▸ Exercise prompt: Your response should be every line from the entries that includes the string "Hord".

▸ Record extracts:
Lemma slot_data n l next c i s :
  queue_ok n l next c -> l !! i = Some s -> used s = true ->
  (Z.to_nat (len s) <= length (data s))%nat /\ length (f_data (slot_msg s)) = Z.to_nat (len s) /\
  Z.of_nat (Z.to_nat (len s)) = len s.
Proof.
  intros Hq Hs Hu. destruct (Forall_lookup_1 _ _ _ _ (q_slots _ _ _ _ Hq) Hs) as [Hd Hok].
  destruct (Hok Hu) as [Hlen _]. cbn. rewrite length_take. lia.
Qed.

Lemma describe_slot s k :
  0 <= len s -> length (f_data (slot_msg s)) = Z.to_nat (len s) -> slot_info s k = describe (slot_msg s) k.
Proof. intros H0 Hl. unfold describe. rewrite Hl, Z2Nat.id by done. done. Qed.

Lemma recv_refines n m p flags ms mt tg out info :
  msg_ok n m -> mail_ok (mail_of m) ->
  refines n (recv p flags ms mt tg out info m) (mail_recv p flags ms mt tg out info (mail_of m)).
Proof.
  intros Hm Ha. unfold recv, mail_recv. destruct (negb _); [by apply refines_ret|].
  pose proof (find_inbox_spec n m p Hm Ha) as Hf. destruct (find_inbox m p) as [i|];
    [|rewrite Hf; by apply refines_ret].
  destruct Hf as [b Hb]. pose proof Hb as [Hat Hu Hp Hq Hal ->].
  oindex Hat. cbn [box_of x_queue].
  destruct (best_scan_arrivals (wanted flags ms mt tg) (selects flags ms mt tg) (slots b)) as (r & -> & Hr);
    [apply Hq|apply wanted_selects|]. osimpl.
  destruct r as [bi|]; [|rewrite Hr; by apply refines_ret]. destruct Hr as (j & s & Hs & Hj & ->).
  assert (Hus : used s = true) by (apply (elem_of_arrivals (slots b)); by eapply list_elem_of_lookup_2).
  rewrite (index_at Hs), list_lookup_fmap, Hj. osimpl. cbn [option_fmap option_map fmap].
  destruct (slot_data _ _ _ _ _ _ Hq Hs Hus) as (Hd & Hfd & Hz). rewrite Hfd, length_fmap, length_arrivals.
  rewrite !describe_slot by (done || lia). rewrite <- (q_count _ _ _ _ Hq).
  destruct (_ <? _)%nat eqn:Hsz; [by apply refines_ret|].
  rewrite slice_to_Done by done. osimpl. rewrite copy_prefix_Done by (rewrite length_take; lia). osimpl.
  rewrite length_take, Nat.min_l by done.
  destruct (Z.land flags RECV_PEEK =? 0); [|by apply refines_ret].
  unfold take_slot. ostore.
  set (s' := mkSlot _ _ _ _ _ _ _ _ _).
  destruct (release_ok _ _ _ _ bi j s s' Hq Hs Hj) as (Hq' & Hord & Hc); [done..|].
  set (b' := mkInbox _ _ _ _ _ _ _ _ _).
  destruct (put_inbox n n m p i b b') as (-> & Hm' & Ha'); [done|lia|done..|]. osimpl.
  cbn [b' count]. rewrite describe_slot, Hc by (done || lia). apply refines_to; [done|].
  rewrite Ha'. f_equal. unfold box_of, remove. subst b'. box_simpl.
  by rewrite Hord, <- list_fmap_delete.
Qed.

▸ Output of the task:
  destruct (release_ok _ _ _ _ bi j s s' Hq Hs Hj) as (Hq' & Hord & Hc); [done..|].
  by rewrite Hord, <- list_fmap_delete.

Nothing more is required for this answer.